I’ve just enjoyed the latest Blog article and built the GraphicsPath project. However, I had some difficulty, arising from the fact that adding a Computed Property to an item adds an empty shell. I have generally taken the “lazy way” and added a simple Property, then converted it to a Computed Property. This makes Xojo do all the work, including adding the private property, as well as the Return value in Get and the assignment in Set. I was oblivious to the fact that none of this had been done for me, and couldn’t understand why values were missing, or not being passed.
It was only on reading thru the text a third and fourth time, and noticing the words, “add this single line of code after the existing one:”, that I realized that there was no existing line of code in either the Get method or the Set method. Of course, after I’d worked out what they should (or at least might) be, the project performed perfectly. I don’t know whether I’ll ever find a use for the GraphicsPath in my own projects, but it set me thinking.
If converting a simple Property to a Computed Property generates the private property and the fundamental assign and fetch lines in the Get and Set methods, why doesn’t that, or maybe can’t that, happen when “Computed Property” is selected in the first instance. Has anybody any suggestions?

Knowing how to use Xojo effectively can help speed up your development time. If I were to create a computed property directly, it would be because I don’t want the IDE to automate the storage of the value. For this feature, I feel like having both behaviors is actually a good thing and a productivity increase for all of us.

Thanks, Tim. That makes sense, but it begs the question, Why, in the Blog article, does there seem to be the assumption that those items, i.e. the private property, the Return code and the assignment code, are present. From experience, I know that they’re not included, which is why I choose to convert simple to computed, but it still flummoxed me for a bit.

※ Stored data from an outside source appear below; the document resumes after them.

(** * NodeLayout: placement of AppScale roles on nodes (lib/node_layout.py)

    A shallow embedding of [NodeLayout], [Node], [SimpleNode] and
    [AdvancedNode], followed by the properties of the layout validators.

    Python values are modelled as follows.
    - [str] is [string]; integers are [Z]; [None]-able scalars are [option].
    - A [dict] is an association list holding its items; the order in which
      Python 2 iterates a dict, and the order of [list(set(l))], depend on
      the interpreter's hash tables, so both are taken from a [HashOrder]
      structure of which only the order-independent facts are known.
    - Exceptions are values of [Exc]; methods that assign to [self] return
      the new [self] next to their result. *)

From Stdlib Require Import String Ascii List ZArith Lia Bool Permutation Arith.
From Stdlib Require Import DecimalString DecimalPos DecimalN.
Import ListNotations.
Local Open Scope string_scope.
Local Open Scope list_scope.

(** ** Python runtime *)

Inductive exn : Type :=
| TypeError        (* iterating over None *)
| AttributeError.  (* attribute missing on an object *)

Inductive Exc (A : Type) : Type :=
| Ok (a : A)
| Raise (e : exn).
Arguments Ok {A} a.
Arguments Raise {A} e.

(** [x in l] *)
Definition mem (x : string) (l : list string) : bool :=
  existsb (String.eqb x) l.

(** [l.remove(x)]: drops the first occurrence of [x]. *)
Fixpoint remove_first (x : string) (l : list string) : list string :=
  match l with
  | [] => []
  | y :: t => if String.eqb x y then t else y :: remove_first x t
  end.

(** [sep.join(l)] *)
Definition join (sep : string) (l : list string) : string :=
  String.concat sep l.

(** Truth value of an optional integer: [None] and [0] are false. *)
Definition truthy (z : option Z) : bool :=
  match z with
  | Some n => negb (Z.eqb n 0)
  | None => false
  end.

(** [str(n)] for a non-negative integer. *)
Definition str_of_Z (n : Z) : string :=
  NilEmpty.string_of_uint (N.to_uint (Z.to_N n)).

Definition dict (A : Type) : Type := list (string * A).

Fixpoint dict_get {A : Type} (k : string) (d : dict A) : option A :=
  match d with
  | [] => None
  | (k', v) :: t => if String.eqb k k' then Some v else dict_get k t
  end.

(** [d[k] = v] *)
Fixpoint dict_set {A : Type} (k : string) (v : A) (d : dict A) : dict A :=
  match d with
  | [] => [(k, v)]
  | (k', v') :: t =>
      if String.eqb k k' then (k, v) :: t else (k', v') :: dict_set k v t
  end.

(** Iteration orders fixed by the interpreter's hash tables.
    [list_of_set l] is [list(set(l))]; [dict_order d] lists the items of
    [d] as [d.iteritems()] does ([d.keys()] and [d.values()] follow the
    same order). *)
Record HashOrder : Type := {
  list_of_set : list string -> list string;
  list_of_set_NoDup : forall l, NoDup (list_of_set l);
  list_of_set_In : forall l x, In x (list_of_set l) <-> In x l;
  dict_order : forall A : Type, dict A -> dict A;
  dict_order_Permutation : forall (A : Type) (d : dict A),
      Permutation (dict_order A d) d
}.
Arguments dict_order _ {A} _.
(** * Multilingual summarizer: the content-ingestion pipeline

    A shallow embedding of the text chunker ([src/utils/localStorage.ts]),
    the language sampler ([languageDetection]), the PDF engine
    ([src/utils/pdfUtils.ts]) and the format dispatcher with its extractors
    ([src/utils/fileProcessors.ts]), followed by the properties proved of
    them.

    Conventions.
    - A JavaScript string is the list of its UTF-16 code units, so that
      [length] is [.length] and every index is a code-unit index.
    - A regular expression is embedded as its matcher: a function that, at
      the current position, answers the length of the match (and the
      captured group) or [None].  The loops that drive a matcher over a
      string ([split], [replace] with the [g] flag, repeated [exec]) are
      written once.
    - Code that may throw returns an [outcome]; [try]/[catch] is
      [tryCatch].  Third-party libraries and browser built-ins (pdf.js,
      mammoth, JSZip, PapaParse, franc, DOMParser, TextDecoder, JSON.parse,
      case conversion) are the fields of a [Platform] record.
    - A promise the code awaits is taken to settle, but in [PdfPromises],
      where the pdf.js promises that are awaited with no timer may stay
      pending.  A call that never returns is [None], or [Pending]. *)

From Stdlib Require Import Ascii String DecimalString.
From Stdlib Require Import List NArith ZArith Bool Arith Lia.
Import ListNotations.

(* ================================================================== *)
(** * Part I: the embedding *)
(* ================================================================== *)

(** ** JavaScript strings and the string built-ins the code uses *)

Module JS.

Definition jsstring : Type := list N.

(** An ASCII literal as a JavaScript string. *)
Definition str (s : string) : jsstring :=
  map N_of_ascii (list_ascii_of_string s).

Definition nl : jsstring := [10%N].

Definition eqb (a b : jsstring) : bool :=
  if list_eq_dec N.eq_dec a b then true else false.

(** [Number.prototype.toString] on a non-negative integer. *)
Definition decimal (n : nat) : jsstring :=
  str (NilZero.string_of_uint (Nat.to_uint n)).

(** The class [\s] (and the characters [trim] strips): WhiteSpace and
    LineTerminator of ECMAScript. *)
Definition isSpace (c : N) : bool :=
  ((9 <=? c) && (c <=? 13) || (c =? 32) || (c =? 160) || (c =? 5760)
   || (8192 <=? c) && (c <=? 8202) || (c =? 8232) || (c =? 8233)
   || (c =? 8239) || (c =? 8287) || (c =? 12288) || (c =? 65279))%N.

Definition isNewline (c : N) : bool := (c =? 10)%N.

Definition inRange (lo hi c : N) : bool := ((lo <=? c) && (c <=? hi))%N.

(** [[a-zA-Z]] *)
Definition isLetter (c : N) : bool := inRange 65 90 c || inRange 97 122 c.

(** [[0-9]] *)
Definition isDigit (c : N) : bool := inRange 48 57 c.

(** [[0-9A-F]] *)
Definition isUpperHex (c : N) : bool := inRange 48 57 c || inRange 65 70 c.

Fixpoint takeWhile (p : N -> bool) (s : jsstring) : jsstring :=
  match s with
  | c :: s' => if p c then c :: takeWhile p s' else []
  | [] => []
  end.

Fixpoint dropWhile (p : N -> bool) (s : jsstring) : jsstring :=
  match s with
  | c :: s' => if p c then dropWhile p s' else s
  | [] => []
  end.

(** The characters of a text that are not white space, in order. *)
Definition visible (s : jsstring) : jsstring :=
  filter (fun c => negb (isSpace c)) s.

(** [String.prototype.trim] *)
Definition trimStart (s : jsstring) : jsstring := dropWhile isSpace s.
Definition trimEnd (s : jsstring) : jsstring := rev (dropWhile isSpace (rev s)).
Definition trim (s : jsstring) : jsstring := trimEnd (trimStart s).

Fixpoint startsWith (p s : jsstring) : bool :=
  match p, s with
  | [], _ => true
  | _ :: _, [] => false
  | a :: p', b :: s' => (a =? b)%N && startsWith p' s'
  end.

(** [String.prototype.includes] *)
Fixpoint includes (s sub : jsstring) : bool :=
  startsWith sub s ||
  match s with
  | [] => false
  | _ :: s' => includes s' sub
  end.

(** [String.prototype.slice(start, end)] with its index arithmetic: a
    negative index counts from the end, and both are clamped to the
    string. *)
Definition relativeIndex (len i : Z) : Z :=
  if (i <? 0)%Z then Z.max (len + i) 0 else Z.min i len.
(** C8, amended.  When [useSyntax] is false the effective target map of the
    transformation filtering is empty, whatever the targets, and the resolved
    transformation set holds every transformation of the plugin catalog that
    is not excluded (and the included plugin names, and nothing else); each of
    them is among the plugins [buildPreset] returns. *)
Theorem buildPreset_useSyntax_false (n : NormalizedOptions) :
  truthy (useSyntax n) = false ->
  let include := transformIncludesAndExcludes (optionsInclude n) in
  let exclude := transformIncludesAndExcludes (optionsExclude n) in
  (forall hasUglifyTarget targets,
      effectiveTransformTargets (useSyntax n) hasUglifyTarget targets = []) /\
  exists selected,
    filterItems pluginList (plugins include) (plugins exclude) [] None = Ok selected /\
    (forall name,
        In name (Object_keys pluginList) -> ~ In name (plugins exclude) ->
        In name selected) /\
    (forall name,
        In name selected <->
        (In name (Object_keys pluginList) /\ ~ In name (plugins exclude)) \/
        In name (plugins include)) /\
    (forall w w' r,
        buildPreset_resolve n w = (Ok r, w') ->
        transformTargets r = [] /\ transformations r = selected) /\
    (forall (BabelApi : Type) (context : BabelApi) opts w w' p,
        normalizeOptions opts = Ok n ->
        buildPreset context opts w = (Ok p, w') ->
        forall name,
          In name selected ->
          In (require ("babel-plugin-" ++ name), LooseOptions (loose n)) (Preset.plugins p)).
Proof.
  intros Hsyntax include exclude.
  assert (Hempty : forall hasUglifyTarget targets,
             effectiveTransformTargets (useSyntax n) hasUglifyTarget targets = []).
  { intros h t. unfold effectiveTransformTargets. now rewrite Hsyntax. }
  split; [exact Hempty |].
  destruct (filterItems_no_targets pluginList (plugins include) (plugins exclude) None)
    as (selected & Hselected & Hiff).
  assert (Hchar : forall name,
             In name selected <->
             (In name (Object_keys pluginList) /\ ~ In name (plugins exclude)) \/
             In name (plugins include)).
  { intros name. rewrite Hiff. split.
    - intros [Hc | [(d & Hd & _) | Hi]]; auto. discriminate.
    - intros [Hc | Hi]; auto. }
  assert (Hresolve : forall w w' r,
             buildPreset_resolve n w = (Ok r, w') ->
             transformTargets r = [] /\ transformations r = selected).
  { intros w w' r H.
    apply buildPreset_resolve_Ok in H as (w1 & _ & _ & Hinc & Hexc & Htt & Hfilter).
    rewrite Hempty in Htt. rewrite Htt, Hinc, Hexc in Hfilter.
    fold include exclude in Hfilter. split; [exact Htt | congruence]. }
  exists selected. split; [exact Hselected |]. split; [| split; [exact Hchar |]].
  - intros name Hcat Hex. apply Hchar. auto.
  - split; [exact Hresolve |].
    intros BabelApi context opts w w' p Hn H name Hname.
    apply buildPreset_Ok in H as (n' & r & w1 & Hn' & Hr & He).
    assert (n' = n) as -> by congruence.
    destruct (Hresolve _ _ _ Hr) as [_ Htr].
    destruct (buildPreset_emit_Ok _ _ _ _ _ He) as [injected ->].
    apply in_or_app. left. apply In_transformPlugins. now rewrite Htr.
Qed.
Lemma wrap32_small z : - 2 ^ 31 <= z < 2 ^ 31 -> wrap32 z = z.
Proof.
  intros H. unfold wrap32. rewrite Z.mod_small; lia.
Qed.

Lemma wrap32_add_l a b : wrap32 (wrap32 a + b) = wrap32 (a + b).
Proof.
  unfold wrap32.
  replace ((a + 2 ^ 31) mod 2 ^ 32 - 2 ^ 31 + b + 2 ^ 31)
    with ((a + 2 ^ 31) mod 2 ^ 32 + b) by lia.
  rewrite Zplus_mod_idemp_l. f_equal. f_equal. lia.
Qed.

Lemma wrap32_range z : - 2 ^ 31 <= wrap32 z < 2 ^ 31.
Proof.
  unfold wrap32. pose proof (Z.mod_pos_bound (z + 2 ^ 31) (2 ^ 32)). lia.
Qed.

Section DecodingFacts.

Variable EqualFold : string -> string -> bool.

Lemma decodeMembers_UserRequest members : forall t saved,
  (decodeMembers (storeUserRequest EqualFold) members t saved).2 = None
  <-> saved = None
      /\ forallb (fun '(key, v) =>
                    negb (keyMatches EqualFold key "email")
                    || match v with JString _ | JNull => true | _ => false end)
                 members = true.
Proof.
  induction members as [|[key v] members IH]; intros t saved.
  - cbn. intuition congruence.
  - cbn [decodeMembers forallb]. unfold storeUserRequest at 1.
    destruct (keyMatches EqualFold key "email"); cbn [negb orb].
    + destruct v; cbn; rewrite ?IH; destruct saved; intuition congruence.
    + rewrite IH. intuition congruence.
Qed.

(** The envelopes of [userEnvelopeAccepted] are those that decode. *)
Lemma Decode_UserRequest_accepted body t :
  (Decode (storeUserRequest EqualFold) body t).2 = None
  <-> userEnvelopeAccepted EqualFold body = true.
Proof.
  destruct body as [| |v]; [done | done |].
  destruct v; try done. cbn [Decode userEnvelopeAccepted].
  rewrite decodeMembers_UserRequest. intuition congruence.
Qed.

End DecodingFacts.

Ltac counter_free :=
  unfold mret, mbind, Prog_ret, Prog_bind, call, trigger;
  repeat (cbn;
          match goal with
          | |- counterFree (Ret _) => apply counterFree_Ret
          | |- counterFree (Vis Hits_Load _) => apply counterFree_Load; intros
          | |- counterFree (Vis (Outside _) _) => apply counterFree_Outside; intros
          | |- counterFree (match ?x with _ => _ end) => destruct x
          end).

Section HandlerFacts.

Variable lowerCase : Z -> Z.
Variable EqualFold : string -> string -> bool.
Variable uuid_Parse : string -> option UUID.
Variable uuid_String : UUID -> string.
Variable time_Format : Time -> string.
Variable World : Type.
Variable outside : forall X : Type, Ext X -> World -> X * World.

Local Abbreviation exec := (run World outside).
Local Abbreviation ServeHTTP' :=
  (ServeHTTP lowerCase EqualFold uuid_Parse uuid_String time_Format).
Local Abbreviation serve' :=
  (serve lowerCase EqualFold uuid_Parse uuid_String time_Format World outside).
Local Abbreviation serveAll' :=
  (serveAll lowerCase EqualFold uuid_Parse uuid_String time_Format World outside).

Probably just an oversight in the blog article that they didnt tell you to add the code earlier or something

one use case of the Computed Property is as example a container control where you could access a textfield value direct
without the need of a extra private property.

The only mistake in the blog is that you first should create 2 normal properties with the given names and then with the contextual menu convert them to computed properties and everything would have worked right away.